> **WHAT TO PRODUCE**
Copy the lines below exactly. Start at the first and finish with the line containing "(** [struct execcmd], [redircmd], [pipecmd], [listcmd]".

### GIVEN RECORDS

(* ===== verification/Sh.v ===== *)
(** user/sh.c: the command parser.

    The command line is a buffer of characters and pointers into it are
    indices.  Commands are nodes of a heap that [malloc] extends, since
    [parseexec] fills in a node the redirections already point to. *)

From Stdlib Require Import Ascii.
From S2P Require Import Prelude.
From S2P Require Import UserIO.

(** ** Data *)

Definition MAXARGS : nat := 10.
Definition O_RDONLY : Z := 0.
Definition O_WRONLY : Z := 1.
Definition O_CREATE : Z := 512.
Definition O_TRUNC : Z := 1024.

(** [struct execcmd], [redircmd], [pipecmd], [listcmd] and [backcmd]; a null
    pointer of [argv] is [None]. *)
Inductive node :=
| EXEC (argv eargv : list (option nat))
| REDIR (cmd : nat) (file efile : nat) (mode fd : Z)
| PIPE (left right : nat)
| LIST (left right : nat)
| BACK (cmd : nat).

(** The line, the parser's position [*ps] in it, the nodes, and how many
    more nodes memory has room for. *)
Record parser := Parser { line : list Z; pos : nat; nodes : list node; room : nat }.
Abbreviation P := (M parser).

Definition set_pos (i : nat) (s : parser) : parser := Parser (line s) i (nodes s) (room s).
Definition set_nodes (h : list node) (s : parser) : parser := Parser (line s) (pos s) h (room s).
Definition set_line (b : list Z) (s : parser) : parser := Parser b (pos s) (nodes s) (room s).

(** [line[i]]; outside the buffer the access is undefined. *)
Definition char_at (i : nat) : P Z := fun s =>
  match line s !! i with Some c => Ok (c, s) | None => Crash end.

(** ** Constructors *)

(** [malloc] and [memset], then the fields: [memset] of a null pointer when
    [malloc] fails. *)
Definition new_node (n : node) : P nat := fun s =>
  match room s with
  | O => Crash
  | S r => Ok (length (nodes s), Parser (line s) (pos s) (nodes s ++ [n]) r)
  end.

Definition execcmd : P nat := new_node (EXEC (replicate MAXARGS None) (replicate MAXARGS None)).
Definition redircmd (subcmd file efile : nat) (mode fd : Z) : P nat :=
  new_node (REDIR subcmd file efile mode fd).
Definition pipecmd (left right : nat) : P nat := new_node (PIPE left right).
Definition listcmd (left right : nat) : P nat := new_node (LIST left right).
Definition backcmd (subcmd : nat) : P nat := new_node (BACK subcmd).

(** ** Tokens *)

Definition whitespace : list Z := [32; 9; 13; 10; 11].
Definition symbols : list Z := str "<|>&;()".

(** [strchr] as a test. *)
Definition member (c : Z) (l : list Z) : bool := existsb (Z.eqb c) l.

(** [while(s < es && test( *s )) s++]. *)
Definition skip_while (test : Z -> bool) (es s : nat) : P nat :=
  loop (S es) (fun s =>
    if (s <? es)%nat then
      c <- char_at s ;;
      if test c then ret (inl (S s)) else ret (inr s)
    else ret (inr s)) s.

Definition skip_space (es s : nat) : P nat := skip_while (fun c => member c whitespace) es s.

(** [gettoken(ps, es, &q, &eq)]: the token, [q] and [eq]. *)
Definition gettoken (es : nat) : P (Z * nat * nat) :=
  s <- gets pos ;;
  s <- skip_space es s ;;
  let q := s in
  c <- char_at s ;;
  r <- (if c =? 0 then ret (c, s)
        else if member c (str "|();&<") then ret (c, S s)
        else if c =? ch ">" then
          c1 <- char_at (S s) ;;
          if c1 =? ch ">" then ret (ch "+", S (S s)) else ret (c, S s)
        else
          s <- skip_while (fun c => negb (member c whitespace) && negb (member c symbols)) es s ;;
          ret (ch "a", s)) ;;
  let '(tok, s) := r in
  let eq := s in
  s <- skip_space es s ;;
  modify (set_pos s) >>>
  ret (tok, q, eq).

Definition peek (es : nat) (toks : list Z) : P bool :=
  s <- gets pos ;;
  s <- skip_space es s ;;
  modify (set_pos s) >>>
  c <- char_at s ;;
  ret (negb (c =? 0) && member c toks).

(** ** Parsing *)

Definition parseredirs (es : nat) (cmd : nat) : P nat :=
  loop (S es) (fun cmd =>
    b <- peek es (str "<>") ;;
    if b then
      r <- gettoken es ;;
      let '(tok, _, _) := r in
      r <- gettoken es ;;
      let '(w, q, eq) := r in
      if negb (w =? ch "a") then panic "missing file for redirection"
      else if tok =? ch "<" then cmd <- redircmd cmd q eq O_RDONLY 0 ;; ret (inl cmd)
      else if tok =? ch ">" then
        cmd <- redircmd cmd q eq (Z.lor O_WRONLY (Z.lor O_CREATE O_TRUNC)) 1 ;; ret (inl cmd)
      else if tok =? ch "+" then
        cmd <- redircmd cmd q eq (Z.lor O_WRONLY O_CREATE) 1 ;; ret (inl cmd)
      else ret (inl cmd)
    else ret (inr cmd)) cmd.

(** [cmd->argv[i] = q; cmd->eargv[i] = eq]. *)
Definition set_arg (cmd i : nat) (q eq : option nat) : P unit := fun s =>
  match nodes s !! cmd with
  | Some (EXEC argv eargv) =>
      if (i <? MAXARGS)%nat
      then Ok (tt, set_nodes (<[cmd := EXEC (<[i := q]> argv) (<[i := eq]> eargv)]> (nodes s)) s)
      else Crash
  | _ => Crash
  end.

(** [parseexec], given the parser of a block. *)
Definition parseexec (parseblock : P nat) (es : nat) : P nat :=
  b <- peek es (str "(") ;;
  if b then parseblock
  else
    cmd <- execcmd ;;
    r <- parseredirs es cmd ;;
    loop (S es) (fun '(r, argc) =>
      b <- peek es (str "|)&;") ;;
      if b then set_arg cmd argc None None >>> ret (inr r)
      else
        t <- gettoken es ;;
        let '(tok, q, eq) := t in
        if tok =? 0 then set_arg cmd argc None None >>> ret (inr r)
        else if negb (tok =? ch "a") then panic "syntax"
        else
          set_arg cmd argc (Some q) (Some eq) >>>
          let argc := S argc in
          if (MAXARGS <=? argc)%nat then panic "too many args"
          else r <- parseredirs es r ;; ret (inl (r, argc))) (r, 0%nat).

(** [parsepipe], given [parseexec]. *)
Fixpoint parsepipe (fuel : nat) (exec : P nat) (es : nat) : P nat :=
  match fuel with
  | O => fun _ => NoFuel
  | S f =>
      cmd <- exec ;;
      b <- peek es (str "|") ;;
      if b then
        gettoken es >>>
        right <- parsepipe f exec es ;;
        pipecmd cmd right
      else ret cmd
  end.

(** [parseblock], given [parseline]. *)
Definition parseblock (parseline : P nat) (es : nat) : P nat :=
  b <- peek es (str "(") ;;
  if negb b then panic "parseblock"
  else
    gettoken es >>>
    cmd <- parseline ;;
    b <- peek es (str ")") ;;
    if negb b then panic "syntax - missing )"
    else gettoken es >>> parseredirs es cmd.

(** [while(peek(ps, es, "&"))]. *)
Definition parse_backs (es : nat) (cmd : nat) : P nat :=
  loop (S es) (fun cmd =>
    b <- peek es (str "&") ;;
    if b then gettoken es >>> cmd <- backcmd cmd ;; ret (inl cmd) else ret (inr cmd)) cmd.

Fixpoint parseline (fuel : nat) (es : nat) : P nat :=
  match fuel with
  | O => fun _ => NoFuel
  | S f =>
      cmd <- parsepipe fuel (parseexec (parseblock (parseline f es) es) es) es ;;
      cmd <- parse_backs es cmd ;;
      b <- peek es (str ";") ;;
      if b then
        gettoken es >>>
        right <- parseline f es ;;
        listcmd cmd right
      else ret cmd
  end.

(** [*p = 0]. *)
Definition put_nul (p : nat) : P unit := fun s =>
  if (p <? length (line s))%nat then Ok (tt, set_line (<[p := 0]> (line s)) s) else Crash.

Definition get_node (p : nat) : P node := fun s =>
  match nodes s !! p with Some n => Ok (n, s) | None => Crash end.

(** [for(i = 0; ecmd->argv[i]; i++) *ecmd->eargv[i] = 0]. *)
Fixpoint nul_args (argv eargv : list (option nat)) : P unit :=
  match argv with
  | [] => crash
  | None :: _ => ret tt
  | Some _ :: argv' =>
      match eargv with
      | Some e :: eargv' => put_nul e >>> nul_args argv' eargv'
      | _ => crash
      end
  end.

(** [fuel] bounds the depth of the tree. *)
Fixpoint nulterminate (fuel : nat) (cmd : nat) : P unit :=
  match fuel with
  | O => fun _ => NoFuel
  | S f =>
      n <- get_node cmd ;;
      match n with
      | EXEC argv eargv => nul_args argv eargv
      | REDIR sub _ efile _ _ => nulterminate f sub >>> put_nul efile
      | PIPE l r => nulterminate f l >>> nulterminate f r
      | LIST l r => nulterminate f l >>> nulterminate f r
      | BACK c => nulterminate f c
      end
  end.

(** [strlen(s)]: the index of the NUL; a line without one is read past its
    end. *)
Definition line_strlen : P nat := fun s =>
  if (length (cstring (line s)) <? length (line s))%nat then Ok (length (cstring (line s)), s) else Crash.

(** The text of the message on leftovers is not kept, only the panic. *)
Definition parsecmd (fuel : nat) : P nat :=
  es <- line_strlen ;;
  cmd <- parseline fuel es ;;
  peek es [] >>>
  s <- gets pos ;;
  if negb (s =? es)%nat then panic "syntax"
  else nulterminate fuel cmd >>> ret cmd.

######

> **TASK RESPONSE**
(* ===== verification/Sh.v ===== *)
(** user/sh.c: the command parser.

    The command line is a buffer of characters and pointers into it are
    indices.  Commands are nodes of a heap that [malloc] extends, since
    [parseexec] fills in a node the redirections already point to. *)

From Stdlib Require Import Ascii.
From S2P Require Import Prelude.
From S2P Require Import UserIO.

(** ** Data *)

Definition MAXARGS : nat := 10.
Definition O_RDONLY : Z := 0.
Definition O_WRONLY : Z := 1.
Definition O_CREATE : Z := 512.
Definition O_TRUNC : Z := 1024.

(** [struct execcmd], [redircmd], [pipecmd], [listcmd] and [backcmd]; a null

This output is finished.